Esta actitud narcisista, rimbombante y falsaria inició su retroceso ante la crisis económica, pero aún sigue pertinazmente vigente en las manos de sus principales artífices (por sólo citar algunos bien reconocidos y recientes: Gehry en la Fundación Louis Vuitton, Herzog & de Meuron con la sede del BBVA en Madrid, o Hadid en sus proyectos en Baku, Qatar…) o en el relevo que toman figuras como Bjarke Ingels con su Two World Center o muchas de las 1715 propuestas presentadas a la primera fase del concurso para el Museo Guggenheim Helsinki. Esas construcciones de fugaz trascendencia, que han brillado merced a grandes inversiones y que imponían unos parámetros de consumo rápido que pulverizaban los cimientos de pensamiento crítico, están dejando lugar hoy (cambiado el escenario económico) a una versión materialmente más barata de ellas mismas, pero conceptualmente de idéntica vacuidad. Si la arquitectura del ícono había abandonado por desidia la atención al componente de la función en el edificio, esta versión actualizada, basada en la perfomance y en la intervención efímera (cuya esencia arquitectónica se diría, con frecuencia, cuestionable), adopta en muchos casos un impostado y conveniente discurso sobre la conciencia social, que la legitima dentro de este contexto crítico.

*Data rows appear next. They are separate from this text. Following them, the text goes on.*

(** * The model lifecycle manager of IOPaint ([iopaint/model_manager.py])

    A shallow embedding of [ModelManager]: the catalog of model descriptors,
    the backend factory [init_model], the hot swap [switch] with its
    rollback, and the three reconciliation steps run before every inference
    call.  Python's mutable object and its exceptions are rendered by a state
    and error monad over the manager and a log of the calls made on the
    external collaborators (backend classes, diffusers pipelines, torch). *)

From stdpp Require Import gmap strings list fin_maps.
From Stdlib Require Import QArith.

Local Close Scope Q_scope.

Local Open Scope string_scope.
Local Open Scope list_scope.

(** ** Descriptors, requests, pipelines, backends *)

(** [iopaint.schema.ModelType].  The manager names the four diffusers
    members; the two others stand for the remaining members of the enum. *)
Inductive ModelType :=
| INPAINT
| DIFFUSERS_SD
| DIFFUSERS_SD_INPAINT
| DIFFUSERS_SDXL
| DIFFUSERS_SDXL_INPAINT
| DIFFUSERS_OTHER.

Global Instance ModelType_eq_dec : EqDecision ModelType.
Proof. solve_decision. Defined.

(** [str(torch.device)], the only view of a device the manager takes. *)
Definition Device := string.

Module ModelInfo.
(** [iopaint.schema.ModelInfo], the attributes the manager reads. *)
Record t := mk {
  name : string;
  model_type : ModelType;
  support_controlnet : bool;
  controlnets : list string;
  support_freeu : bool;
  support_lcm_lora : bool
}.
End ModelInfo.

Module FreeUConfig.
Record t := mk { s1 : Q; s2 : Q; b1 : Q; b2 : Q }.
End FreeUConfig.

Module InpaintRequest.
(** [iopaint.schema.InpaintRequest], the fields reconciliation consumes. *)
Record t := mk {
  enable_controlnet : bool;
  controlnet_method : option string;
  sd_freeu : bool;
  sd_freeu_config : FreeUConfig.t;
  sd_lcm_lora : bool
}.
End InpaintRequest.

(** A handle on one loaded sub-model (vae, text encoder, unet). *)
Definition Component := N.

(** Python exceptions the manager raises or lets through. *)
Inductive Exn :=
| NotImplementedError (model_name : string)
| KeyError (key : string)
| IndexError
| AttributeError (attr : string)
| ExternalError (code : N).

Module Pipeline.
(** The diffusers pipeline a backend wraps ([self.model.model]). *)
Record t := mk {
  vae : Component;
  text_encoder : Component;
  unet : Component;
  text_encoder_2 : option Component;
  freeu : option FreeUConfig.t;
  adapters : list string;
  lora_enabled : bool
}.

(** Modelled from the spec: the tuning and adapter methods of the pipeline
    are not part of the manager's source.  Tuning keeps the four scalars
    last applied, and [None] is the untuned baseline; the adapter is
    unloaded while [adapters] is empty, and otherwise loaded and enabled
    or disabled as [lora_enabled] says. *)
Definition enable_freeu (c : FreeUConfig.t) (p : t) : t :=
  mk (vae p) (text_encoder p) (unet p) (text_encoder_2 p)
     (Some c) (adapters p) (lora_enabled p).

Definition disable_freeu (p : t) : t :=
  mk (vae p) (text_encoder p) (unet p) (text_encoder_2 p)
     None (adapters p) (lora_enabled p).

Definition get_list_adapters (p : t) : list string := adapters p.

(** Modelled from the spec: loading fetches the weights or reads them from
    disk, and can fail.  [failure] is the exception this load raises, if
    any (the manager's source does not decide it; see [load_lora_raises] of
    the collaborators).  A load that raises leaves the pipeline as it was; a
    load that returns has added the adapter, enabled. *)
Definition load_lora_weights (failure : option Exn) (lora_id : string) (p : t) : Exn + t :=
  match failure with
  | Some e => inl e
  | None => inr (mk (vae p) (text_encoder p) (unet p) (text_encoder_2 p)
                    (freeu p) (adapters p ++ [lora_id]) true)
  end.

Definition enable_lora (p : t) : t :=
  mk (vae p) (text_encoder p) (unet p) (text_encoder_2 p)
     (freeu p) (adapters p) true.

Definition disable_lora (p : t) : t :=
  mk (vae p) (text_encoder p) (unet p) (text_encoder_2 p)
     (freeu p) (adapters p) false.
End Pipeline.

Module Backend.
(** One loaded backend object ([self.model]): the attributes the manager
    reads from it. *)
Record t := mk {
  device : Device;
  controlnet_method : option string;
  model : Pipeline.t;
  lcm_lora_id : string
}.

Definition set_model (p : Pipeline.t) (b : t) : t :=
  mk (device b) (controlnet_method b) p (lcm_lora_id b).

(** Modelled from the spec: the backend's cheap method switch lives in
    [iopaint.model]; it records the method now in use and rebuilds
    nothing. *)
Definition switch_controlnet_method (new_method : option string) (b : t) : t :=
  mk (device b) new_method (model b) (lcm_lora_id b).
End Backend.

(** The classes [init_model] chooses from: [ControlNet], an entry of the
    registry [iopaint.model.models], [SD] and [SDXL]. *)
Inductive BackendClass :=
| ControlNet
| Registered (cls : string)
| SD
| SDXL.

Estos productos falsamente low-cost, integrados en el mercado de supuesta innovación y rupturismo de los circuitos museísticos y culturales en generales, sirven de nuevo combustible para el consumo de los medios como una falsa de promesa de renovación y revolución.
La «hipervisibilidad estético-lúdica»,[ii] como la denominan Gilles Lipovetsky y Jean Serroy, de la era de los íconos ha terminado virando hacia conceptos de un dudoso valor arquitectónico. Se trata de emprendimientos temporales y de carácter perfomativo, que pueden verse por ejemplo en los dos últimos pabellones Serpentine Gallery realizados por Smiljan Radic y selgascano respectivamente, las perfomances en el MoMA realizadas por Andrés Jaque o la instalación recientemente construida por Izaskun Chinchilla en Governor’s Island (financiada a través de crowfunding), y que gran parte de la crítica ha entendido y validado como formas de arquitectura.
No plantearía ninguna objeción hacia este tipo de acciones constructivas si se definieran a sí mismas como experimentos para-arquitectónicos, una artistificación; sin embargo, cuando se intenta catalogarlos como elementos arquitectónicos de innovación y se trata de hacer que propongan la nueva definición del hecho arquitectónico se termina llevando a la arquitectura a un ámbito demasiado difuso. La cultura de la arquitectura adolece cada vez más de peso específico, hasta haber llegado a perder conciencia de sus objetivos primordiales. La celebración de estos objetos es la insoslayable confirmación de una caída en la trampa de las apariencias de la que es difícil ver hoy por hoy la salida.
[i] Para ampliar esta idea, véase «Objetos estériles» en Fredy Massad, La viga en el ojo. Escritos a tiempo, Madrid: Ediciones Asimétricas, 2015.
[ii] Gilles Lipovetsky y Jean Serroy, La estetización del mundo. Vivir en la época del capitalismo artístico, Barcelona: Anagrama, 2015, pág. 249.